- Genre: web series, drama, comedy
- Created by: Fund B92, Tuna Fish Studio
- Directed by: Jelena Gavrilović Luka Bursać
- Starring: Milena Stanić Mladen Sovilj Ana Mandić Ana Stojanovska Davor Golubović Bujar Ahmeti Jelena Asanović Stefan Đorđević Mladen Andrejević Dragana Mirković (cameo)
- Country of origin: Serbia
- Original languages: Macedonian, Albanian English
- No. of seasons: 1
- No. of episodes: 26

Production
- Executive producer: Tuna Fish Studio
- Producer: Fund B92
- Production locations: Belgrade, Sarajevo, Kotor, Prizren, Novi Sad
- Editor: Nataša Pantić

Original release
- Network: YouTube
- Release: 7 November 2013 – 2014

= JustSaying =

1. JustSaying is the first web series in the Balkans for teenagers about the relationships of a small group of young people from different countries. The series is broadcast online only – on the official YouTube channel, official Facebook page of the series and on the samokažem.org web site. Each webisode is subtitled in Serbian, Croatian, Bosnian, Macedonian, Albanian and English languages.

The first season was launched on November 7, 2013. It consist of 26 five minutes' webisodes that are distributed on Mondays and Thursdays at 10 pm. The series is produced by Fund B92. Tuna Fish Studio is the executive producer of the series.

==Plot==
The storyline follows events of an (un)usual summer in the life of a small number of girls and boys that gradually become true friends. They all come from different countries that share borders that their population members choose to cross only rarely and unwillingly. They speak different languages, but can excellently understand each other.

==Music==
Thrilling soundtrack of the series ranges from the music by Voodoo Popeye to that produced by the Stray Dogg, from Vlado Georgijev's songs to Prti Bee Gee. Descriptions of each webisode contain titles of songs used in the series, and almost all the music used is available for listening on the official SoundCloud channel of the series.

==Critical reception==
During the initial 40 days of distribution, when the first ten webisodes were broadcast, the YouTube channel counted more than 150.000 views, and its Facebook page got almost 10,000 likes. In August 2014. YouTube channel reached 700.000 views.

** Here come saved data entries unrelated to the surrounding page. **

(** X7. The [history.push] calls of the click handler, in any run of
    clicks and settlements from the first render on.  A step changes
    their number only when it fulfils the promise that an earlier logout
    call returned, and then by exactly one: neither a click nor a rejected
    promise adds one.  All of them go to /login, and together with the
    callbacks still waiting they never outnumber the logout calls. *)
Theorem navigation_only_on_fulfilled_logout (actions : list Action) (a : Action) :
  let before := play actions initial in
  let after := play (actions ++ [a]) initial in
  (occurrences is_push after = occurrences is_push before
   \/ exists p, a = Settles p (Fulfilled tt)
                /\ In (AuthLogout p) (trace before)
                /\ occurrences is_push after = S (occurrences is_push before))
  /\ Forall (fun e => is_push e = true -> e = HistoryPush "/login") (trace after)
  /\ occurrences is_push after + length (reactions after)
       <= occurrences is_logout after.
Proof.
  intros before after. unfold after. split.
  - rewrite play_snoc. apply push_step, orderly_play, orderly_initial.
  - destruct (play_accounting (actions ++ [a]) initial tidy_initial)
      as ([_ Htr] & Hlo & _ & Hpu & _).
    split; [done|]. rewrite Hlo. unfold occurrences in Hpu. simpl in Hpu.
    unfold occurrences. lia.
Qed.

End LayoutRunsFacts.


(** * Properties of the sample auth provider *)
Module AuthProviderFacts.
Import AuthProvider.

Lemma strict_eq_spec (v : option string) (s : string) :
  strict_eq v s = true <-> v = Some s.
Proof.
  destruct v as [u|]; simpl; [|done].
  destruct (String.eqb_spec u s); split; intros; simplify_eq; done.
Qed.

Lemma checkAuth_perform (c : Call) (localStorage : gmap string string) :
  fulfilled (checkAuth (perform c localStorage)) =
  signed_in [c] (fulfilled (checkAuth localStorage)).
Proof.
  destruct c as [params| | | |]; simpl; try done.
  - unfold login. destruct (strict_eq (username params) "admin") eqn:E; simpl; [|done].
    apply strict_eq_spec in E. rewrite E. simpl.
    unfold checkAuth. by rewrite lookup_insert_eq.
  - unfold checkAuth. by rewrite lookup_delete_eq.
Qed.

(** X8. [login] is fulfilled exactly for the username "admin".  It then
    stores that name, so that [checkAuth] is fulfilled afterwards; any
    other login is rejected and leaves the storage as it was, so it
    neither opens a session nor ends one that is open. *)
Theorem login_only_admin (params : LoginParams) (localStorage : gmap string string) :
  (fulfilled (fst (login params localStorage)) = true <-> username params = Some "admin")
  /\ if fulfilled (fst (login params localStorage)) then
       snd (login params localStorage) !! "username" = Some "admin"
       /\ checkAuth (snd (login params localStorage)) = Fulfilled tt
     else
       fst (login params localStorage) = Rejected tt
       /\ snd (login params localStorage) = localStorage.
Proof.
  unfold login. destruct (strict_eq (username params) "admin") eqn:E.
  - apply strict_eq_spec in E. rewrite E. simpl.
    split; [done|]. unfold checkAuth. by rewrite lookup_insert_eq.
  - simpl. split; [|done]. split; [done|]. intros H.
    apply strict_eq_spec in H. congruence.
Qed.

(** X9. [logout] is always fulfilled and ends the session: [checkAuth]
    is rejected afterwards, whatever the storage held, and a second
    logout changes nothing more. *)
Theorem logout_ends_session (localStorage : gmap string string) :
  fst (logout localStorage) = Fulfilled tt
  /\ checkAuth (snd (logout localStorage)) = Rejected tt
  /\ snd (logout (snd (logout localStorage))) = snd (logout localStorage).
Proof.
  unfold logout, checkAuth. simpl. rewrite lookup_delete_eq.
  repeat split. by rewrite delete_delete_eq.
Qed.

(** X10. No call of the provider reads or writes anything in the storage
    but the key "username". *)
Theorem provider_touches_username_only
    (calls : list Call) (localStorage : gmap string string) (k : string) :
  k <> "username" ->
  perform_all calls localStorage !! k = localStorage !! k.
Proof.
  intros Hk. revert localStorage.
  induction calls as [|c calls IH]; intros localStorage; [done|].
  change (perform_all (c :: calls) localStorage)
    with (perform_all calls (perform c localStorage)).
  rewrite IH. destruct c as [params| | | |]; simpl; try done.
  - unfold login. destruct (strict_eq (username params) "admin"); [|done].
    destruct (username params); simpl; [|done]. by rewrite lookup_insert_ne.
  - by rewrite lookup_delete_ne.
Qed.

Lemma provider_touches_username_only_witness :
  perform_all [Login (mkParams (Some "admin")); Logout] {["theme" := "dark"]}
    !! "theme" = Some "dark".
Proof.
  rewrite (provider_touches_username_only _ _ "theme"); [reflexivity | discriminate].
Defined.

(** X11. After any sequence of calls, [checkAuth] is fulfilled exactly when
    a session is open: the last login as "admin" or logout decides, and
    without either the answer is the one from before the calls. *)
Theorem checkAuth_follows_session (calls : list Call) (localStorage : gmap string string) :
  fulfilled (checkAuth (perform_all calls localStorage)) =
  signed_in calls (fulfilled (checkAuth localStorage)).
Proof.
  revert localStorage.
  induction calls as [|c calls IH]; intros localStorage; [done|].
  change (perform_all (c :: calls) localStorage)
    with (perform_all calls (perform c localStorage)).
  rewrite IH, checkAuth_perform. done.
Qed.

Lemma click_logout_ready (w : Layout.World) :
  Layout.well_formed w ->
  List.filter (Layout.waits_on (Layout.next_promise w))
              (Layout.reactions (Layout.menuOnClick "logout" w)) =
  [(Layout.next_promise w, fun _ : unit => [Layout.HistoryPush "/login"])].
Proof.
  intros Hwf.
  assert (Hre : Layout.reactions (Layout.menuOnClick "logout" w) =
            Layout.reactions w
            ++ [(Layout.next_promise w, fun _ : unit => [Layout.HistoryPush "/login"])])
    by done.
  rewrite Hre, List.filter_app, (LayoutFacts.no_reaction_on_next w Hwf). simpl.
  unfold Layout.waits_on. simpl. by rewrite Nat.eqb_refl.
Qed.

Lemma none_left_waiting (p : nat) (l : list (nat * Layout.Callback)) :
  List.filter (Layout.waits_on p)
              (List.filter (fun r => negb (Layout.waits_on p r)) l) = [].
Proof.
  induction l as [|r l IH]; [done|]. simpl.
  destruct (Layout.waits_on p r) eqn:Hr; simpl; [done|]. by rewrite Hr.
Qed.

(** X12. The logout entry of the layout wired to this provider: the click
    logs, calls logout, and the promise being fulfilled, the navigation to
    /login follows; no callback is left waiting and [checkAuth] is
    rejected from then on. *)
Theorem logout_flow_reaches_login (w : Layout.World) (localStorage : gmap string string) :
  Layout.well_formed w ->
  let '(w', ls) := logout_flow w localStorage in
  Layout.trace w' =
    Layout.trace w ++ [Layout.ConsoleLog "clicked -> logout";
                       Layout.AuthLogout (Layout.next_promise w);
                       Layout.HistoryPush "/login"]
  /\ List.filter (Layout.waits_on (Layout.next_promise w)) (Layout.reactions w') = []
  /\ checkAuth ls = Rejected tt.
Proof.
  intros Hwf. unfold logout_flow, logout, Layout.promise_settled. cbv zeta.
  cbn [Layout.trace Layout.reactions]. rewrite (click_logout_ready w Hwf).
  split; [|split].
  - unfold Layout.menuOnClick. simpl. by rewrite <- !app_assoc.
  - apply none_left_waiting.
  - unfold checkAuth. by rewrite lookup_delete_eq.
Qed.

Lemma logout_flow_reaches_login_witness :
  Layout.trace (fst (logout_flow Layout.initial {["username" := "admin"]})) =
  [Layout.ConsoleLog "clicked -> logout"; Layout.AuthLogout 0; Layout.HistoryPush "/login"].
Proof.
  pose proof (logout_flow_reaches_login Layout.initial {["username" := "admin"]}
                LayoutFacts.well_formed_initial) as H.
  destruct (logout_flow Layout.initial {["username" := "admin"]}) as [w' ls].
  destruct H as (H & _ & _). exact H.
Defined.

End AuthProviderFacts.


(** * Further properties of the unsaved-changes prompt *)
Module PromptRunsFacts.
Import Prompt Runs.

Section Listener.
Variable confirm : string -> bool.

(** X13. As long as the flag [when] does not change from one render to
    the next, the listener registered on mount stays: the listener
    answering a route change is the one closed over the props of the
    first render, so a message (or callback) that changed meanwhile is
    not the one used. *)
Theorem prompt_keeps_first_closure (first : PromptProps) (later : list PromptProps) :
  Forall (fun p => when p = when first) later ->
  renders later (render first None) = Some first
  /\ route_change confirm (renders later (render first None)) =
     routeChangeStart confirm first.
Proof.
  intros Hsame.
  assert (H : renders later (Some first) = Some first).
  { induction Hsame as [|p later Hp _ IH]; [done|].
    change (renders (p :: later) (Some first))
      with (renders later (render p (Some first))).
    simpl. by rewrite Hp, Bool.eqb_reflx. }
  simpl. by rewrite H.
Qed.

(** X14. What the listener does on a route change: it blocks exactly
    when the flag is on and the user declines; it emits nothing but
    [routeChangeError], and that exactly when it blocks; it calls
    [setWarnWhen] only with false, and exactly when the flag is on, the
    user confirms and the callback was supplied; it asks for confirmation
    once when the flag is on and not at all otherwise. *)
Theorem listener_effects (props : PromptProps) :
  let effects := fst (routeChangeStart confirm props) in
  let completion := snd (routeChangeStart confirm props) in
  blocked completion = when props && negb (confirm (message props))
  /\ (forall event, In (Emit event) effects <->
        event = "routeChangeError" /\ blocked completion = true)
  /\ (forall b, In (SetWarnWhen b) effects <->
        b = false /\ when props && confirm (message props) && setWarnWhen props = true)
  /\ List.filter is_confirm effects =
       (if when props then [Confirm (message props)] else []).
Proof.
  unfold routeChangeStart.
  destruct (when props), (confirm (message props)), (setWarnWhen props); simpl;
    (split; [done|split; [|split; [|done]]]);
    intros x; split;
    solve [ intros [H|[H|[H|[]]]]; simplify_eq; done
          | intros [H|[H|[]]]; simplify_eq; done
          | intros [H|[]]; simplify_eq; done
          | intros []
          | intros [-> H]; simplify_eq; simpl; auto
          | intros [H1 H2]; simplify_eq ].
Qed.

End Listener.

Lemma prompt_keeps_first_closure_witness :
  renders [mkProps "Second message" true true; mkProps "Third message" true false]
          (render (mkProps "First message" true false) None)
  = Some (mkProps "First message" true false).
Proof.
  apply (prompt_keeps_first_closure (fun _ => true)
           (mkProps "First message" true false)
           [mkProps "Second message" true true; mkProps "Third message" true false]).
  repeat constructor.
Defined.

End PromptRunsFacts.


(** * Properties of the nextjs router adapter *)
Module NextRouterFacts.
Import NextRouter.

Section AdapterFacts.
Variable ParsedUrlQuery : Type.
Variable qs_stringify : ParsedUrlQuery -> string.

(** X15. [useLocation] hands the pathname on as it is.  Its [search] is
    empty exactly when the query stringifies to the empty string, and is
    otherwise the question mark followed by the stringified query: it is
    never a question mark alone. *)
Theorem useLocation_search (router : Router ParsedUrlQuery) :
  let location := useLocation ParsedUrlQuery qs_stringify router in
  let queryParams := qs_stringify (query ParsedUrlQuery router) in
  loc_pathname location = pathname ParsedUrlQuery router
  /\ (search location = "" <-> queryParams = "")
  /\ (queryParams = "" \/ search location = "?" +:+ queryParams)
  /\ search location <> "?".
Proof.
  simpl. unfold and_then.
  destruct (String.eqb_spec (qs_stringify (query ParsedUrlQuery router)) "") as [E|E].
  - rewrite E. repeat split; auto; discriminate.
  - repeat split; auto; try discriminate.
    + intros H. by destruct (E H).
    + intros H. cbn in H. injection H as H. by destruct (E H).
Qed.

End AdapterFacts.
End NextRouterFacts.


(** * Properties of the post review page *)
Module PostReviewFacts.
Import PostReview.

Section Page.
Variables (isLoading categoryIsLoading mutateIsLoading : bool).
Variable categoryData : option ICategory.

(** X16. The page throws a TypeError while the list has no first record
    (no data yet, or an empty list): the category id is read off the
    record before anything can disable the query.  When there is a first
    record, the page renders, and [useOne] is asked for the category of
    that record with [enabled] true. *)
Theorem review_needs_a_record (data : option (list IPost)) :
  match first_record data with
  | None =>
      PostReview data isLoading categoryData categoryIsLoading mutateIsLoading
      = Throws "TypeError"
  | Some r =>
      exists v : View,
        PostReview data isLoading categoryData categoryIsLoading mutateIsLoading = Ok v
        /\ one v = mkUseOne "categories" (cat_id (category r)) true
        /\ recordItemId v = Some (id r)
  end.
Proof.
  unfold PostReview. destruct (first_record data) as [r|]; simpl; [|done].
  eexists. split; [done|]. done.
Qed.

The launch and broadcasting of the series were greeted by many media, too, and the quality of the series' production was additionally acclaimed by several awards and nominations. In February 2014 the series won the "Satellite" award in short form category; one month later the series was awarded at the LAWEBFEST u the following two categories: Director of photography and Lead actress; in April of the same year the series was proclaimed the official Webby honoree in category Online Film & Video, subcategory Drama: long form or series; same period saw the series awarded gold medal at the World media festival in Hamburg; bit later the series was nominated for the Rocky award at the B.A.N.F. World media festival; finally, at the Melbourne web fest the series entered the official selection.

==Re:Generation==
JustSaying web series is a segment of Re:Generation Project. Re:Generation (Re:Generacija) is an online facility and place for the young people from this region, aimed to facilitate their communication about themselves. At the same time, Re:Generation is a place for them to see and hear what other young people have to say, to meet their peers and to learn about their similarities and differences. This is where they can read, watch and hear about interesting initiatives from this region and internationally, and to share their ideas with the re:generation community in their creative efforts on providing solutions for local problems and in their creative social involvement.

Re:Generation is mainly available at official website of the series.